Items listed in a dataset
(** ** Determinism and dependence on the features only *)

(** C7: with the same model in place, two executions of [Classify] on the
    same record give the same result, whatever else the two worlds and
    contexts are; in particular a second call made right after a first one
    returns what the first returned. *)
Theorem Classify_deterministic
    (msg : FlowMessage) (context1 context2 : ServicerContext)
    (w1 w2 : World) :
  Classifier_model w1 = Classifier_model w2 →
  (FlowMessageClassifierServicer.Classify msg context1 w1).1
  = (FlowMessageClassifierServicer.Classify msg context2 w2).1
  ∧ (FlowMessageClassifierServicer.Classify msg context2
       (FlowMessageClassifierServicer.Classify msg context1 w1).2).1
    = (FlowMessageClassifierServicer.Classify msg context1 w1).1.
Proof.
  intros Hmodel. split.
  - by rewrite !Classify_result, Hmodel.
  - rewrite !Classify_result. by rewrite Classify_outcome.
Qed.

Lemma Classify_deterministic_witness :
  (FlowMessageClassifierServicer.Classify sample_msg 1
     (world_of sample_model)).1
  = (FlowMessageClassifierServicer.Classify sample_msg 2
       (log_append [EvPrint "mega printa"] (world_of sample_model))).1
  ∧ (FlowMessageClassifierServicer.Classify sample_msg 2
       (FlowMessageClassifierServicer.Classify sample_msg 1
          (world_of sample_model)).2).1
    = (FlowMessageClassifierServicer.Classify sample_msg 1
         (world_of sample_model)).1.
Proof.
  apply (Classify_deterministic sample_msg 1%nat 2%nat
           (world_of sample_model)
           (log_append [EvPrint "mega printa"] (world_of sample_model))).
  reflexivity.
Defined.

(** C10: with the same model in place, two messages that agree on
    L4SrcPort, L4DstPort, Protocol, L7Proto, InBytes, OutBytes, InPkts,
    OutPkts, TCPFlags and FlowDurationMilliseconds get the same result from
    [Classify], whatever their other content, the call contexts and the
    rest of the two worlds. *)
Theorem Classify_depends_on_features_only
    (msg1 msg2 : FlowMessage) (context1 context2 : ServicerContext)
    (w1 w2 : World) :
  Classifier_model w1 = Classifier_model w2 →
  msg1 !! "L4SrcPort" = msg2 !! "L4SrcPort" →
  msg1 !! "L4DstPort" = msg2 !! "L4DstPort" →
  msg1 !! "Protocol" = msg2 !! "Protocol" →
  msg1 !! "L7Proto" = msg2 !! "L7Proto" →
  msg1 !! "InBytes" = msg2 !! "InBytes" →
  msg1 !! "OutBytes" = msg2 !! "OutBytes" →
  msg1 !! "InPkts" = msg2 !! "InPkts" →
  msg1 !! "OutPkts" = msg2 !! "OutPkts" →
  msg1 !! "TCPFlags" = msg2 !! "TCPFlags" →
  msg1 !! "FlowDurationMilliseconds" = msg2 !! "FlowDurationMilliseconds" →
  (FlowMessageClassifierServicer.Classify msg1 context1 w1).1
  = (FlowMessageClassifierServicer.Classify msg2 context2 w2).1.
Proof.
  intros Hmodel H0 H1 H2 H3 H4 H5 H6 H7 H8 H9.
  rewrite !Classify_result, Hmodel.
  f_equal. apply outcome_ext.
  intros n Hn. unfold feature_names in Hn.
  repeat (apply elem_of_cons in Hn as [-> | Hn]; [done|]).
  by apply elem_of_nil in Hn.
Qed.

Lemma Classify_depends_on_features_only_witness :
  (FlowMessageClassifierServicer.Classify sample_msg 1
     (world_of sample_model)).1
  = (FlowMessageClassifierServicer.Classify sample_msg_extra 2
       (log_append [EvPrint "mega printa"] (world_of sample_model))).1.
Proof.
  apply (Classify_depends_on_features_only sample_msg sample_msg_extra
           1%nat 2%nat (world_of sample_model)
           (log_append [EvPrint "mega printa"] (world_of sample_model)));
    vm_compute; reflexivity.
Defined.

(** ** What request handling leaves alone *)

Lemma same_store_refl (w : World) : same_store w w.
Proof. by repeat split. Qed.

▶ **About this exercise**:
Give again, word for word, the records from their first line to the one with "(FlowMessageClassifierServicer.Classify msg context1 w1).2).1", and leave out all else.

▶ **Solution for this task**:
(** ** Determinism and dependence on the features only *)

(** C7: with the same model in place, two executions of [Classify] on the
    same record give the same result, whatever else the two worlds and
    contexts are; in particular a second call made right after a first one
    returns what the first returned. *)
Theorem Classify_deterministic
    (msg : FlowMessage) (context1 context2 : ServicerContext)
    (w1 w2 : World) :
  Classifier_model w1 = Classifier_model w2 →
  (FlowMessageClassifierServicer.Classify msg context1 w1).1
  = (FlowMessageClassifierServicer.Classify msg context2 w2).1
  ∧ (FlowMessageClassifierServicer.Classify msg context2
       (FlowMessageClassifierServicer.Classify msg context1 w1).2).1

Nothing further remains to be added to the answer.